La rivière principale (Gebihe) et son affluent (Shuitanghe) disparaissent sous terre à 930 m d'altitude pour résurger à 790 m. L'essentiel du cours souterrain est accessible et constitue le magnifique réseau décrit ci-dessous. Celui-ci présente deux parties : un réseau amont de 7,7 km formé par les deux pertes pérennes et un réseau aval de 4,2 km accessible par la résurgence. La jonction entre ces deux tronçons n'a pu être réalisée en raison de l'existence de siphons, l'un dans la galerie active, l'autre dans une galerie semi-active suspendue (fig. 33, 35). (BCo.)

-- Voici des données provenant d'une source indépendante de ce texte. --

Lemma test_encode_decode_stream_passes ds :
  length ds = 10 -> Forall random_block ds -> test_encode_decode_stream ds.
Proof using L Haccepts Hsymbol.
  intros Hlen Hds. destruct test_encoder_new as (e & He & Hconf & Hss & Hbs & Hr & Hwf).
  unfold test_encode_decode_stream, BlockDecoder_new. rewrite He, Hconf. cbn [omap_err obind unwrapped].
  set (d := MkBlockDecoder _ _ _ _ _). set (input := imap _ ds).
  destruct (imap_numbers ds 0) as [Hids Hdata]. cbn [Nat.add] in Hids, Hdata.
  fold input in Hids, Hdata.
  assert (Forall (wf_block e) input) as Hinput.
  { rewrite Forall_lookup. intros i b Hb. apply list_lookup_imap_Some in Hb as (x & Hx & ->).
    rewrite Forall_lookup in Hds. specialize (Hds i x Hx). apply lookup_lt_Some in Hx.
    split; [by rewrite Hbs | unfold fits; cbn; lia]. }
  pose proof (encode_stream_send e 192 input [] (Sender [] None) Hwf Hinput ltac:(done)) as Henc.
  rewrite app_nil_r, send_each_ok in Henc by done. rewrite Henc. cbn [sent app].
  rewrite decode_stream_all, decode_all_idle by done.
  rewrite <- Hbs. change (dec_config d) with (config e). change (dec_block_size d) with (BLOCK_SIZE).
  rewrite <- Hbs.
  rewrite (decode_runs_lossless e 192) by (first [done | rewrite Hbs; by_compute |
    rewrite Hids; apply NoDup_fmap_2; [apply _ | apply NoDup_seq]]).
  rewrite Hdata, send_each_ok by done. cbn [sent app]. split_and!; try done.
  destruct ds as [| x ds]; [done |]. cbn. apply Forall_cons in Hds as [Hx _]. by rewrite Hx, Hbs.
Qed.

(** Decoding up to the block, when the decoder works on the block of the packets. *)
Lemma decode_until_first d n ps v :
  current_block_id d = Some n -> current_block_is_decoded d = false ->
  Forall (fun p => source_block_number p = n) ps ->
  first_success (current_decoder d) ps = Some v ->
  exists d', decode_until d ps = (v, d') /\ current_block_id d' = Some n /\
    current_block_is_decoded d' = true.
Proof using.
  revert d. induction ps as [| p ps IH]; intros d Hid Hflag Hps Hv; [done |].
  inversion_clear Hps as [| ? ? Hp Hps']. cbn [decode_until first_success] in *.
  unfold decode, try_decode. rewrite Hid, Hp, Z.eqb_refl, Hflag.
  destruct (decoder_decode (current_decoder d) [p]) as [[w |] d1].
  - injection Hv as ->. by eexists.
  - by apply IH.
Qed.

(** Whether the packets that are left after the last fifteen were taken away are enough
    depends on the code. *)
Lemma test_encode_decode_block_passes data :
  random_block data ->
  (forall e, BlockEncoder_new BLOCK_SIZE MAX_PACKET_SIZE NUM_REPAIR_PACKETS = Ok e ->
   recoverable (config e) (MkBlock 1 data, take 192 (packets_of e (MkBlock 1 data)))) ->
  test_encode_decode_block data.
Proof using L Haccepts Hsymbol.
  intros Hdata Hrec. destruct test_encoder_new as (e & He & Hconf & Hss & Hbs & Hr & Hwf).
  specialize (Hrec e He). set (b := MkBlock 1 data) in *.
  assert (wf_block e b) as Hb by (split; [by rewrite Hbs | by_compute]).
  unfold test_encode_decode_block, BlockDecoder_new. rewrite Hdata, He, Hconf. cbn [omap_err obind unwrapped].
  fold b. rewrite (encode_wf e 192) by done. cbn [unwrapped].
  pose proof (length_packets_of e 192 b Hwf Hb) as Hlen. rewrite Hr in Hlen.
  pose proof (packets_of_number e 192 b Hwf Hb) as Hnum. change (id b) with 1%Z in Hnum.
  change (Z.to_nat NUM_REPAIR_PACKETS) with 15. change NUM_REPAIR_PACKETS with 15%Z in Hlen.
  replace (length (packets_of e b) - 15) with 192 by lia.
  destruct Hrec as [v Hv]. cbn [fst snd] in Hv.
  assert (v = data) as ->.
  { apply (decode_sound (config e) (id b) data 192 (take 192 (packets_of e b))); [by_compute | | | done].
    - by apply (wf_supported e 192 b).
    - apply Forall_take. by apply (packets_of_genuine e 192). }
  set (d := MkBlockDecoder _ _ _ _ _).
  assert (decode_until d (take 192 (packets_of e b)) =
    decode_until (reset_current_decoder d 1) (take 192 (packets_of e b))) as ->.
  { destruct (packets_of e b) as [| p ps]; [done |].
    inversion_clear Hnum as [| ? ? Hp _]. cbn [take decode_until]. unfold decode.
    cbn [current_block_id current_block_is_decoded reset_current_decoder d]. by rewrite Hp. }
  destruct (decode_until_first (reset_current_decoder d 1) 1 (take 192 (packets_of e b)) data)
    as (d' & -> & Hid & Hflag); [done | done | by apply Forall_take | |].
  { cbn [reset_current_decoder current_decoder dec_config dec_block_size d].
    change (wrap 64 BLOCK_SIZE) with BLOCK_SIZE. by rewrite <- Hdata. }
  split; [done |]. destruct (drop 192 (packets_of e b)) as [| p ps] eqn:Hdrop.
  { apply (f_equal length) in Hdrop. rewrite length_drop in Hdrop. cbn in Hdrop. lia. }
  unfold decode. rewrite Hid.
  assert (source_block_number p = 1%Z) as ->.
  { apply (Forall_drop _ 192) in Hnum. rewrite Hdrop in Hnum. by inversion Hnum. }
  by rewrite Hflag.
Qed.
(** * PIMS: import pipeline, normalized pyramid and histogram queries

    A shallow embedding of the parts of the Cytomine PIMS sources that the
    import pipeline ([pims/importer/importer.py]), the image wrapper
    ([pims/files/image.py]) and the histogram routes
    ([pims/api/histograms.py]) are made of, and the properties proved
    about them.

    Python values are embedded as follows: an [int] is a [Z], a numpy
    1-D integer array is a [list Z], a [Path] is the list of its segments,
    a raised exception is the [Raise] case of [Res].  Python's own
    integers are unbounded; a count held in a numpy array is a 64-bit
    signed integer, and sums of such counts wrap around. *)

From stdpp Require Import gmap strings list fin_maps.
From Stdlib Require Import ZArith Lia.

Hydrogéologie : Le système souterrain de la Gebihe se situe à 20 km au SE de Ziyun, tout près du village de Gebong. Cette grotte-tunnel géante est formée par la perte de deux rivières de taille et d'origine différentes : la Gebihe et la Shuitanghe. Il traverse d'ouest en est le flanc occidental du synclinal de Jiaoma et résurge ensuite près de l'axe du synclinal, non loin d'une grande faille N-S exploitée par le cours aval de la Gebihe aérienne (fig. 32, 34).  Le réseau se développe d'abord dans les calcaires du Carbonifère (C1d, C2-3), puis dans  ceux du Permien inférieur (P1). Le pendage est de 27° avec une direction est. La Gebihe draine un vaste bassin de 2400 km2 dans des terrains sédimentaires allant du Dévonien au Trias. A la résurgence le débit moyen est de 25 m3/s environ avec un étiage supérieur à 5 m3/s. Compte tenu de l'amplitude des précipitations, le débit peut dépasser 50 à 100 m3/s en saison des pluies, ce qui expliquerait des mises en charge de plus de 50 m dans la partie intermédiaire du système.Celles-ci provoquent un refoulement des eaux jusqu'au niveau des pertes.
 Au nord de la Gebihe, le synclinal de Jiaoma (fig. 32) est drainé par de petites rivières souterraines dont l'une a été jaugée à 300 l/s à l'étiage. Elle rejoint probablement le système.
 Le faciès chimique des eaux est purement karstique, avec peu de sulfate (< 30 ppm), de chlorure (< 3 ppm) et de sodium (< 3 ppm). Le long du cours souterrain, la saturation des eaux augmente légèrement, les teneurs en HCO3 passant de 130 à 200 ppm et le TH de 7,2 à 9,2°H. Il n'y a pas de CO2 agressif.

A. LE RÉSEAU AMONT

Le réseau amont mesure 7746 m de développement pour 418 m de dénivelé jusqu'au siphon actif situé juste après le grand puits d'effondrement intermédiaire (fig. 35, point 3).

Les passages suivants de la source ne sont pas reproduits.